WHAT IS EXPECTED: The output is the lines below from the one with "unfold Facts.animated_body." through the one with "rewrite ?elem_of_cons, elem_of_nil;", both included, printed exactly and with no other line.

START INPUT DATA

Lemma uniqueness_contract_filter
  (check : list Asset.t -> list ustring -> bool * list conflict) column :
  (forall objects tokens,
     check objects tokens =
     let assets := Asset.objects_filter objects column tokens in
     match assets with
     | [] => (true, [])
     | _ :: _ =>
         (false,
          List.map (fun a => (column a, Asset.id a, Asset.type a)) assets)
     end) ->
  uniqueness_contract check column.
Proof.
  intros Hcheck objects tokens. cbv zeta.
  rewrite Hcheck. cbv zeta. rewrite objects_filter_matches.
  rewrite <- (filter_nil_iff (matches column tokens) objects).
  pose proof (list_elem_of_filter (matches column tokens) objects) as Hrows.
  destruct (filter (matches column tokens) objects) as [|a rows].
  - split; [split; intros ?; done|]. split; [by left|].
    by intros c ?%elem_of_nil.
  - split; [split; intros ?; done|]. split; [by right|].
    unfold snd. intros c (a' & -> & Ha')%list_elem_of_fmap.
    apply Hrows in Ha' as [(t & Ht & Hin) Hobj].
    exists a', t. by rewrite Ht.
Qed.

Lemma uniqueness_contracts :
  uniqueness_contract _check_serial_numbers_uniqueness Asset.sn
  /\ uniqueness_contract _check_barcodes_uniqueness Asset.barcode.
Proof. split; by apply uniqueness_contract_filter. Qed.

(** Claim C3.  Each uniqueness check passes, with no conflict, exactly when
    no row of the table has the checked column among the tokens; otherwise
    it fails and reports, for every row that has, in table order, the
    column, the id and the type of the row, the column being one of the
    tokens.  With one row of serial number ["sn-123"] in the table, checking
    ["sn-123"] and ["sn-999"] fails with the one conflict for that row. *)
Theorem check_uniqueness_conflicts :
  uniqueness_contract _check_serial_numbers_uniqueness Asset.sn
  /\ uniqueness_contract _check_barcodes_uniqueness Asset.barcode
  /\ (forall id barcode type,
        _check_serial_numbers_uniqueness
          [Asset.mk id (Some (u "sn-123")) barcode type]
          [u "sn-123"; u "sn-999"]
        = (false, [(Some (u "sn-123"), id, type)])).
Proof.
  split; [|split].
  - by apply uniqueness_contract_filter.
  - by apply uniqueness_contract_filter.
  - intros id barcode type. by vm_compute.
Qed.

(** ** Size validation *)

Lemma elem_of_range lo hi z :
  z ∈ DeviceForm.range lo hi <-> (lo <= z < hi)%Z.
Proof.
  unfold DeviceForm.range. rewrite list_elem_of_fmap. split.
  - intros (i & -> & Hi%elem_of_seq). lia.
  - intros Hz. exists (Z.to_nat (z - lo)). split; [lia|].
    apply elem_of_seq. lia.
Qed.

END INPUT DATA
START INPUT DATA

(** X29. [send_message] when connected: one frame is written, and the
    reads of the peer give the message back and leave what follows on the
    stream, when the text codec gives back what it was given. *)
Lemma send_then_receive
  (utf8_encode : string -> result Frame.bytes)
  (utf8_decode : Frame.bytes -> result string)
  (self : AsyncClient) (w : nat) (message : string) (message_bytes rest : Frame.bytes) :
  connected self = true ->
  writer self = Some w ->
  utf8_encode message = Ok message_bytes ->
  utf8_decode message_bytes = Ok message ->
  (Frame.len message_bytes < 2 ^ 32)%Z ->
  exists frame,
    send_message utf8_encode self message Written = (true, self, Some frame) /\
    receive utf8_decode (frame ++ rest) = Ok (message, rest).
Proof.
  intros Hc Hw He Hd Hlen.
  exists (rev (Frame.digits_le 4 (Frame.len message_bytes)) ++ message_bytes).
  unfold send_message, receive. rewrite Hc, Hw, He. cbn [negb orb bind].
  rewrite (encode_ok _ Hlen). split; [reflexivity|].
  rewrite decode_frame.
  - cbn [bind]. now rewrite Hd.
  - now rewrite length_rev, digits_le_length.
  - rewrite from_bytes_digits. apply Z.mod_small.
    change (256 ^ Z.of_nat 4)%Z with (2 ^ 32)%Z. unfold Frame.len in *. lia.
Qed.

END INPUT DATA
START INPUT DATA

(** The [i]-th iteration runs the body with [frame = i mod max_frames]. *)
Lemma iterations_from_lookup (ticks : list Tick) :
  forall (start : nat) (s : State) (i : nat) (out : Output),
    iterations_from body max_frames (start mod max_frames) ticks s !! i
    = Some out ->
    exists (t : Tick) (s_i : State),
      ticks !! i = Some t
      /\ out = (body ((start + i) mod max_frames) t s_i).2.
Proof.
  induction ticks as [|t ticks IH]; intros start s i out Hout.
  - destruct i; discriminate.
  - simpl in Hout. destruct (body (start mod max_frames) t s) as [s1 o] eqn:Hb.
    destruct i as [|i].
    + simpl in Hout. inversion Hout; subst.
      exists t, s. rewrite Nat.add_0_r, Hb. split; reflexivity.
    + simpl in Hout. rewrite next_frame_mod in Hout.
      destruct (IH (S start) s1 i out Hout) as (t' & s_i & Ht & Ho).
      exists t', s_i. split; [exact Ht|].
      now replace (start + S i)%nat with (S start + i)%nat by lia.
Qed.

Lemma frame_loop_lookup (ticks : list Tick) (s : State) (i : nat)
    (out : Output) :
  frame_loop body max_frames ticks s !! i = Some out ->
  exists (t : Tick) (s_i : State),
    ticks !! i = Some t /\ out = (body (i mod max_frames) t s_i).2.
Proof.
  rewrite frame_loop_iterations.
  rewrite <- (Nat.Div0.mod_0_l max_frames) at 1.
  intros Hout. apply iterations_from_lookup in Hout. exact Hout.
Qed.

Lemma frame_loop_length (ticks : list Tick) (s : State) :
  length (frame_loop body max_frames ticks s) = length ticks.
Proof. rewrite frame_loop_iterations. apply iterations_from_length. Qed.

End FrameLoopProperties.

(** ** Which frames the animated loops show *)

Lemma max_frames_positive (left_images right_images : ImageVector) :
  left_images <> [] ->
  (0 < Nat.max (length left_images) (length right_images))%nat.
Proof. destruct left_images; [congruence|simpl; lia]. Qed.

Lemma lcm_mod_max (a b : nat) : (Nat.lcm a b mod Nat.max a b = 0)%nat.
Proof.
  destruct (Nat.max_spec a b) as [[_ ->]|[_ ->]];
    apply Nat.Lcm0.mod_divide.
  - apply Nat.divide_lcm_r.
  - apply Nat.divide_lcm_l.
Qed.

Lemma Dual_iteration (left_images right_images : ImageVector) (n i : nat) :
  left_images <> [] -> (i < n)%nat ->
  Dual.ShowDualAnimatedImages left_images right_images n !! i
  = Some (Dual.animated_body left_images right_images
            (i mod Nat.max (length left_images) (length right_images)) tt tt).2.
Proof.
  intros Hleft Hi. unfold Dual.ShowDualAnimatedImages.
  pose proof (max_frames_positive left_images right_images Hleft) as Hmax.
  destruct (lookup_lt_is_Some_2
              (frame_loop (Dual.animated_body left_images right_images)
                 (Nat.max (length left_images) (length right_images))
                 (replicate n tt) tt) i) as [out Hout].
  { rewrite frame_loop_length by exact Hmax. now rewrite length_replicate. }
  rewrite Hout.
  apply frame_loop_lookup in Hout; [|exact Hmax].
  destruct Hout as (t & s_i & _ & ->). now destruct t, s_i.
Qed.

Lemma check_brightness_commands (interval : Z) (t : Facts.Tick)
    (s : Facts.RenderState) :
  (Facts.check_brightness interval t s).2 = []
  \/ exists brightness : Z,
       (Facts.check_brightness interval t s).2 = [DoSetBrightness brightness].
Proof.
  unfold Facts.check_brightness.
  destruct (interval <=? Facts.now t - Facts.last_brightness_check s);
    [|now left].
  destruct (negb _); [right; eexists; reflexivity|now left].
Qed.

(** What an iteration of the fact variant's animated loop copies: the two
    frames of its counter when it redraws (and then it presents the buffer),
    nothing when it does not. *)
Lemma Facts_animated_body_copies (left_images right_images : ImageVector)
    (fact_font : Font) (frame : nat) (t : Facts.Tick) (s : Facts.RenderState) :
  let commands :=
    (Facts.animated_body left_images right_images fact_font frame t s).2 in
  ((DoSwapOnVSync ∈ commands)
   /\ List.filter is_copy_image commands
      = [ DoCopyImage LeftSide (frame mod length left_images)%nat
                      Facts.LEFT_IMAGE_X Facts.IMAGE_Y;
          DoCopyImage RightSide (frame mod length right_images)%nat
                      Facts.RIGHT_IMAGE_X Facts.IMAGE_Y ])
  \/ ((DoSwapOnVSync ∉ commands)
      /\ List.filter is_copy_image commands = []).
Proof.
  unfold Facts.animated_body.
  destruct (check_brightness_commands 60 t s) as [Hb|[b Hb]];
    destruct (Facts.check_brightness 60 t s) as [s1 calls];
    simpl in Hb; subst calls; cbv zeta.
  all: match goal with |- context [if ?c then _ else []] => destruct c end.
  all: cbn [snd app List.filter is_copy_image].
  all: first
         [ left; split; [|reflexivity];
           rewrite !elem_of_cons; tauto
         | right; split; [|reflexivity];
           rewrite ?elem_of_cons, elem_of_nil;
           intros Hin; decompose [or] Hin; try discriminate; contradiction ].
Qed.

END INPUT DATA

TASK SOLUTION:
  unfold Facts.animated_body.
  destruct (check_brightness_commands 60 t s) as [Hb|[b Hb]];
    destruct (Facts.check_brightness 60 t s) as [s1 calls];
    simpl in Hb; subst calls; cbv zeta.
  all: match goal with |- context [if ?c then _ else []] => destruct c end.
  all: cbn [snd app List.filter is_copy_image].
  all: first
         [ left; split; [|reflexivity];
           rewrite !elem_of_cons; tauto
         | right; split; [|reflexivity];
           rewrite ?elem_of_cons, elem_of_nil;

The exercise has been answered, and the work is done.